FAROOQUE V BANGLADESH

This case dealt with vehicle pollution and the corresponding problems related to environment
and health. The petitioners sought directions upon the respondents to take all adequate and
effective measures to check pollutions caused due to the emissions of hazardous smokes from
motor vehicles and the use of audible signaling devices giving unduly loud noise, to ensure that
the motor cycles obtained certificates of fitness, to set a Bangladesh standard for petroleum
ensuring the reductions of toxic and hazardous constituents from the same and to require all
imported motor vehicles to be fitted with catalytic converters. The case of the petition was that
the environment and ecology of Bangladesh were being continuously threatened by the
emissions of hazardous smokes and noises in the air from faulty and unfit motor vehicles
lacking road worthiness as required by law. As a result, an unhealthy environment had been
prevailing at many places. The major cities of the country were exposed to environmental
hazards, the most threatening urban center being Dhaka. The air pollution of Dhaka City
exceeded all acceptable limits causing serious health hazards to its inhabitants and irreparable
damage to the physical environment and ecology. The court noted that the current procedure of
granting fitness certificate by the respondent was based on human judgment which was subject
to error and corruption although the technology of ensuring fitness through automation was
easily available and such measures had been adopted almost in every country. Many of the
vehicles used by the respondents and other Government agencies did not have fitness
certificate as per records. The degree of vehicular pollution was further aggravated by the
quality of petroleum products used by the vehicles containing various constituents which were
dangerous to health and could cause serious diseases like cancer. The respondents contended
that the Government had taken some decisions to control the air pollution of Dhaka City from
faulty vehicles both from emission of hazardous smokes and incessant use of high noise
making horns.
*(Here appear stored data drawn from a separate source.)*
(** Further sample platforms: one whose chapter has a question that cannot
    be answered after one that can, and one whose chapter has the same id
    twice. *)
Module Sample2.
Definition srv_bad : server :=
  {| srv_csrf := srv_csrf Sample.srv0; srv_login := srv_login Sample.srv0;
     srv_tree := srv_tree Sample.srv0;
     srv_question_data := fun _ => [Sample.q_match; Sample.q_no_choices];
     srv_answer := srv_answer Sample.srv0 |}.

Definition q_first : question :=
  {| q_id := 20; q_question := "first"; q_type := "mc";
     q_has_correct_answer := PBool true; q_choices := PList [];
     q_correct_answers := PList [PStr "A"] |}.
Definition q_second : question :=
  {| q_id := 20; q_question := "second"; q_type := "mc";
     q_has_correct_answer := PBool true; q_choices := PList [];
     q_correct_answers := PList [PStr "B"] |}.
Definition srv_dup : server :=
  {| srv_csrf := srv_csrf Sample.srv0; srv_login := srv_login Sample.srv0;
     srv_tree := srv_tree Sample.srv0;
     srv_question_data := fun _ => [q_first; Sample.q_sort; q_second];
     srv_answer := srv_answer Sample.srv0 |}.

(** A state whose object has the chapters of [Sample.bot0]. *)
Definition st_chapters : state :=
  {| self := Sample.bot0; rng := fun _ => 0%nat; trace := [] |}.
End Sample2.

(** * Properties *)

(** ** Strings *)

Module PyStrFacts.
Import PyStr.

Lemma app_cons c s t : String c s +:+ t = String c (s +:+ t).
Proof. reflexivity. Qed.
Lemma app_nil_r s : s +:+ "" = s.
Proof. induction s as [|c s IH]; [done|]. by rewrite app_cons, IH. Qed.
Lemma app_assoc (s t u : string) : (s +:+ t) +:+ u = s +:+ t +:+ u.
Proof. induction s as [|c s IH]; [done|]. by rewrite !app_cons, IH. Qed.
Lemma length_app s t : String.length (s +:+ t) = (String.length s + String.length t)%nat.
Proof. induction s as [|c s IH]; [done|]. rewrite app_cons. simpl. by rewrite IH. Qed.

Lemma prefix_spec p s : String.prefix p s = true ↔ ∃ r, s = p +:+ r.
Proof.
  revert s. induction p as [|c p IH]; intros [|d s]; simpl.
  - split; [|done]. intros _. by exists "".
  - split; [|done]. intros _. by exists (String d s).
  - split; [done|]. intros [r Hr]. by rewrite app_cons in Hr.
  - destruct (Ascii.ascii_dec c d) as [->|Hne].
    + rewrite IH. split; intros [r Hr]; exists r.
      * by rewrite app_cons, Hr.
      * rewrite app_cons in Hr. congruence.
    + split; [done|]. intros [r Hr]. rewrite app_cons in Hr. congruence.
Qed.

Lemma startswith_spec s p : startswith s p = true ↔ ∃ r, s = p +:+ r.
Proof. apply prefix_spec. Qed.

Lemma startswith_empty s : startswith s "" = true.
Proof. by destruct s. Qed.

Lemma contains_spec sub s : contains sub s = true ↔ ∃ a b, s = a +:+ sub +:+ b.
Proof.
  induction s as [|c s IH]; cbn [contains].
  - rewrite orb_false_r, prefix_spec. split.
    + intros [r Hr]. by exists "", r.
    + intros [a [b Hab]]. destruct a; [by exists b|]. by rewrite app_cons in Hab.
  - rewrite orb_true_iff, prefix_spec, IH. split.
    + intros [[r Hr]|[a [b Hab]]].
      * by exists "", r.
      * exists (String c a), b. by rewrite app_cons, Hab.
    + intros [a [b Hab]]. destruct a as [|d a].
      * left. by exists b.
      * right. exists a, b. rewrite app_cons in Hab. congruence.
Qed.

Lemma rev_app_app s t u : String.rev_app s t +:+ u = String.rev_app s (t +:+ u).
Proof. revert t. induction s as [|c s IH]; intros t; simpl; [done|]. by rewrite IH. Qed.
Lemma rev_cons c s : String.rev (String c s) = String.rev s +:+ String c "".
Proof. unfold String.rev. simpl. by rewrite rev_app_app. Qed.

Lemma split_go_skip sep p cur s :
  split_go sep (String.length p) cur (p +:+ s) = split_go sep 0 cur s.
Proof. induction p as [|c p IH]; [done|]. by rewrite app_cons. Qed.

Lemma split_go_match sep cur r :
  sep ≠ "" →
  split_go sep 0 cur (sep +:+ r) = String.rev cur :: split_go sep 0 "" r.
Proof.
  intros Hsep. destruct sep as [|c sep']; [done|].
  rewrite app_cons. cbn [split_go].
  assert (String.prefix (String c sep') (String c (sep' +:+ r)) = true) as ->.
  { apply prefix_spec. by exists r. }
  f_equal. cbn [String.length]. rewrite Nat.sub_1_r. cbn [Nat.pred].
  apply split_go_skip.
Qed.

Section split.
Context (sep : string) (Hsep : sep ≠ "").

Lemma split_go_nonempty k cur s : split_go sep k cur s ≠ [].
Proof.
  revert k cur. induction s as [|c s IH]; intros k cur; simpl; [done|].
  destruct k; [|done]. by case_match.
Qed.

Lemma join_cons p ps : ps ≠ [] → join sep (p :: ps) = p +:+ sep +:+ join sep ps.
Proof. by destruct ps. Qed.

Lemma join_split_go n : ∀ s cur, String.length s = n →
  join sep (split_go sep 0 cur s) = String.rev cur +:+ s.
Proof using Hsep.
  induction (lt_wf n) as [n _ IH]. intros s cur Hn.
  destruct s as [|c s'] eqn:Es.
  { simpl. by rewrite app_nil_r. }
  destruct (String.prefix sep (String c s')) eqn:Hp.
  - apply prefix_spec in Hp as [r Hr]. rewrite Hr, split_go_match by done.
    rewrite join_cons by apply split_go_nonempty.
    rewrite (IH (String.length r)) with (cur := "") (s := r); [done| |done].
    rewrite <-Hn, Hr, length_app. destruct sep; [done|simpl; lia].
  - cbn [split_go]. rewrite Hp.
    rewrite (IH (String.length s')) by (try done; simpl in Hn; lia).
    by rewrite rev_cons, app_assoc.
Qed.

Lemma join_split s : join sep (split s sep) = s.
Proof using Hsep. unfold split. by rewrite (join_split_go _ s "" eq_refl). Qed.

Lemma app_snoc_inv t u w c :
  t +:+ u = w +:+ String c "" → u ≠ "" →
  ∃ u', u = u' +:+ String c "" ∧ w = t +:+ u'.
Proof.
  revert w. induction t as [|d t IH]; intros w Heq Hu.
  - exists w. split; [exact Heq|done].
  - destruct w as [|e w].
    + rewrite app_cons in Heq. injection Heq as _ Heq.
      destruct t, u; done.
    + rewrite !app_cons in Heq. injection Heq as -> Heq.
      destruct (IH w Heq Hu) as (u' & -> & ->). by exists u'.
Qed.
The court, however, felt that some urgent preventive measures were necessary
to halt environmental pollution and degradation of Dhaka City. Accordingly, the following
directions were given, among others: To enforce restrictions against the use of hydraulic and
other loud horns; to implement the decision of the respondents that all motor vehicles be fitted
with catalytic converter and diesel particulate filter; to set a Bangladesh standard for petroleum
in accordance with the international standards ensuring the reduction and removal of toxic and
hazardous constituents from the same; and to phase out a certain type of polluting wheeler and
to replace it with cleaner transport alternatives.